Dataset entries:
==========
(** An enumerable property of a replaced prototype, at a key that the
    object does not own, is visited by [for...in]. *)
Lemma inherited_is_visited (o : object V) v c k w :
  proto o = Replaced v -> as_prototype v = Some c ->
  NoDup (chain_enumerable c).*1 -> (k, w) ∈ chain_enumerable c ->
  props o !! k = None -> (k, w) ∈ for_in_entries o.
Proof.
  intros Hp Hc Hnd Hin Hnone. apply elem_of_for_in_entries. split.
  - unfold for_in. apply elem_of_app. right. apply list_elem_of_filter.
    split; [done|]. apply elem_of_first_occurrences. unfold inherited.
    rewrite Hp, Hc. apply list_elem_of_fmap. by exists (k, w).
  - unfold prop_read, inherited_read. rewrite Hnone, Hp, Hc.
    destruct (list_find (fun e => e.1 = k) (chain_enumerable c))
      as [[j [k' w']]|] eqn:Hfind.
    + apply list_find_Some in Hfind as (Hj & Hk' & _). simpl in Hk'. subst k'.
      simpl. f_equal.
      assert (Hj' : (k, w') ∈ chain_enumerable c).
      { apply list_elem_of_lookup. eauto. }
      apply (elem_of_list_to_map (M := gmap string)) in Hj'; [|done].
      apply (elem_of_list_to_map (M := gmap string)) in Hin; [|done].
      congruence.
    + apply list_find_None in Hfind.
      apply (proj1 (Forall_forall _ _) Hfind) in Hin. by destruct Hin.
Qed.

(** X30.  When [__proto__] is a computed key, [groupInto] does not store
    its members: the assignment [map["__proto__"] = members] makes the
    array of members the prototype of the Dict.  The Dict has no entry at
    that key, and [forEach] is called for the enumerable properties of
    that array, the indices of the members, which are no entries of the
    Dict. *)
Theorem groupInto_proto_key_replaces_prototype h l f :
  proto_key ∈ imap (fun i x => f x i) l ->
  let members := array_value (members_with_key f l proto_key) in
  let r := List_.groupInto h l f in
  Dict.get r.2 r.1 proto_key = Nothing /\
  (is_Some (as_prototype members) -> proto (deref r.2 r.1) = Replaced members) /\
  (forall c k w, as_prototype members = Some c ->
     NoDup (chain_enumerable c).*1 -> (k, w) ∈ chain_enumerable c ->
     Dict.get r.2 r.1 k = Nothing ->
     (k, w) ∈ Dict.forEach r.2 r.1 (fun value key calls => calls ++ [(key, value)]) []).
Proof.
  intros Hin members r.
  set (pairs := (fun key => (key, array_value (members_with_key f l key)))
                  <$> first_occurrences (imap (fun i x => f x i) l)).
  assert (Hr : deref r.2 r.1 = assign_all pairs obj_empty).
  { unfold r. rewrite groupInto_unfold. cbn [fst snd]. by rewrite deref_alloc_new. }
  assert (Hproto : is_Some (as_prototype members) ->
                   proto (deref r.2 r.1) = Replaced members).
  { intros Hsome. rewrite Hr. apply assign_all_replaces_prototype; [| |done|done].
    - assert (Hfst : pairs.*1 = first_occurrences (imap (fun i x => f x i) l)).
      { unfold pairs. rewrite <- list_fmap_compose. apply list_fmap_id. }
      rewrite Hfst. apply first_occurrences_NoDup.
    - apply list_elem_of_fmap. exists proto_key. split; [done|].
      by apply elem_of_first_occurrences. }
  split; [|split; [done|]].
  - apply get_Nothing. rewrite Hr. by apply assign_all_no_proto.
  - intros c k w Hc Hnd Hkw Hnone. rewrite forEach_records.
    apply (inherited_is_visited _ members c); [|done|done|done|].
    + apply Hproto. by eexists.
    + by apply get_Nothing.
Qed.

End GroupInto.

(** * Further properties of [list.ts] *)

Section ListAccessors.
Context {V : Type}.
Implicit Types (l : list V) (x : V).

Lemma end_snoc l x : List_.end_ (l ++ [x]) = Something x.
Proof.
  unfold List_.end_. simpl isNone. cbv iota.
  rewrite length_app. simpl length.
  replace (Z.of_nat (length l + 1) - 1)%Z with (Z.of_nat (length l)) by lia.
  rewrite index_lookup. by rewrite lookup_app_r, Nat.sub_diag by lia.
Qed.

Lemma front_snoc l x : List_.front (l ++ [x]) = l.
Proof.
  rewrite front_take, length_app. simpl length.
  apply take_app_length'. lia.
Qed.

(** X19.  [head] and [end] answer [Nothing()] only on the empty list, and on any
    other list the four accessors take it apart: the list is its [head]
    followed by its [tail], and its [front] followed by its [end]. *)
Theorem accessors_take_the_list_apart l :
  (List_.head l = Nothing <-> l = []) /\
  (List_.end_ l = Nothing <-> l = []) /\
  (forall x, List_.head l = Something x -> l = x :: List_.tail l) /\
  (forall x, List_.end_ l = Something x -> l = List_.front l ++ [x]).
Proof.
  split; [|split; [|split]].
  - destruct l; split; done.
  - destruct l as [|x l _] using rev_ind; [done|].
    rewrite end_snoc. split; [done|]. intros Hl. by destruct l.
  - intros x Hx. destruct l as [|y l]; [done|].
    rewrite tail_drop. simpl. injection Hx as ->. done.
  - intros x Hx. destruct l as [|y l _] using rev_ind; [done|].
    rewrite end_snoc in Hx. injection Hx as ->. by rewrite front_snoc.
Qed.

End ListAccessors.

Section UniqueMore.
Context {V : Type} `{Countable V}.
Implicit Types (h : list (list V)) (lst : loc).

Lemma unique_result_items h lst :
  lst < length h ->
  List_.items (List_.unique h lst).2 (List_.unique h lst).1
  = first_occurrences (List_.items h lst).
Proof.
  intros Hlst. rewrite unique_unfold. simpl.
  destruct (unique_loop_spec (List_.items h lst)) as (_ & Hcopy & Hany).
  destruct (List_.unique_loop (List_.items h lst)).2 eqn:Hb.
  - by rewrite items_alloc_new.
  - rewrite items_alloc_old by done. symmetry.
    apply first_occurrences_id. by apply Hany.
Qed.

Lemma unique_result_allocated h lst :
  lst < length h ->
  (List_.unique h lst).1 < length (List_.unique h lst).2.
Proof.
  intros Hlst. rewrite unique_unfold. simpl. rewrite length_app. simpl.
  destruct (List_.unique_loop (List_.items h lst)).2; lia.
Qed.

(** X20.  [unique] is idempotent: applied to an array that [unique] returned, it
    returns that very array. *)
Theorem unique_twice h lst :
  lst < length h ->
  let r := List_.unique h lst in
  let r' := List_.unique r.2 r.1 in
  r'.1 = r.1 /\ List_.items r'.2 r'.1 = List_.items r.2 r.1.
Proof.
  intros Hlst r r'.
  pose proof (unique_result_items h lst Hlst) as Hitems.
  pose proof (unique_result_allocated h lst Hlst) as Halloc.
  fold r in Hitems, Halloc.
  assert (Hsame : r'.1 = r.1).
  { unfold r'. rewrite unique_unfold. cbn [fst snd].
    destruct (unique_loop_spec (List_.items r.2 r.1)) as (_ & _ & Hany).
    rewrite (proj2 Hany); [done|].
    rewrite Hitems. apply first_occurrences_NoDup. }
  split; [done|]. rewrite Hsame.
  unfold r'. rewrite unique_unfold. cbn [fst snd]. by apply items_alloc_old.
Qed.

End UniqueMore.

(** * The claims on the data of the test-suite *)

(** [set(Dict(), "__proto__", 1)] returns a new object without entries. *)
Example set_proto_key_example :
  let r := Dict.set (Dict.Dict [] Dict.NoValue).2 0 "__proto__" 1%Z in
  r.1 = 1 /\ Dict.entries r.2 r.1 = [] /\ Dict.get r.2 r.1 "__proto__" = Nothing.
Proof. vm_compute. repeat split. Qed.

(** An ordinary key is stored. *)
Example set_ordinary_key_example :
  let r := Dict.set (Dict.Dict [] Dict.NoValue).2 0 "a" 1%Z in
  r.1 = 1 /\ Dict.entries r.2 r.1 = [("a"%string, 1%Z)] /\
  Dict.get r.2 r.1 "a" = Something 1%Z.
Proof. vm_compute. repeat split. Qed.

(** [set(Dict(), "constructor", Object)] returns its argument, which has no
    entries. *)
Example set_constructor_example :
  let e := Dict.Dict [] Dict.NoValue in
  let r := Dict.set e.2 e.1 "constructor" SObjectFunction in
  r = e /\ Dict.get r.2 r.1 "constructor" = Nothing.
Proof. vm_compute. repeat split. Qed.

(** The own keys are listed as [Object.keys] lists them: the array indices
    in ascending order, then the other keys in the order of creation. *)
Example key_order_example :
  let r := Dict.Dict [] (Dict.OfPairs [("b", 1); ("10", 2); ("a", 3); ("2", 4)]%string%Z) in
  Dict.keys r.2 r.1 = ["2"; "10"; "b"; "a"]%string.
Proof. vm_compute. reflexivity. Qed.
==========
What to work on: From the records above, reproduce exactly the lines from the one with "- intros x Hx. destruct l as [|y l];" to the one with "destruct (unique_loop_spec (List_.items h", both included, and no others.

Result:
  - intros x Hx. destruct l as [|y l]; [done|].
    rewrite tail_drop. simpl. injection Hx as ->. done.
  - intros x Hx. destruct l as [|y l _] using rev_ind; [done|].
    rewrite end_snoc in Hx. injection Hx as ->. by rewrite front_snoc.
Qed.

End ListAccessors.

Section UniqueMore.
Context {V : Type} `{Countable V}.
Implicit Types (h : list (list V)) (lst : loc).

Lemma unique_result_items h lst :
  lst < length h ->
  List_.items (List_.unique h lst).2 (List_.unique h lst).1
  = first_occurrences (List_.items h lst).
Proof.
  intros Hlst. rewrite unique_unfold. simpl.
  destruct (unique_loop_spec (List_.items h lst)) as (_ & Hcopy & Hany).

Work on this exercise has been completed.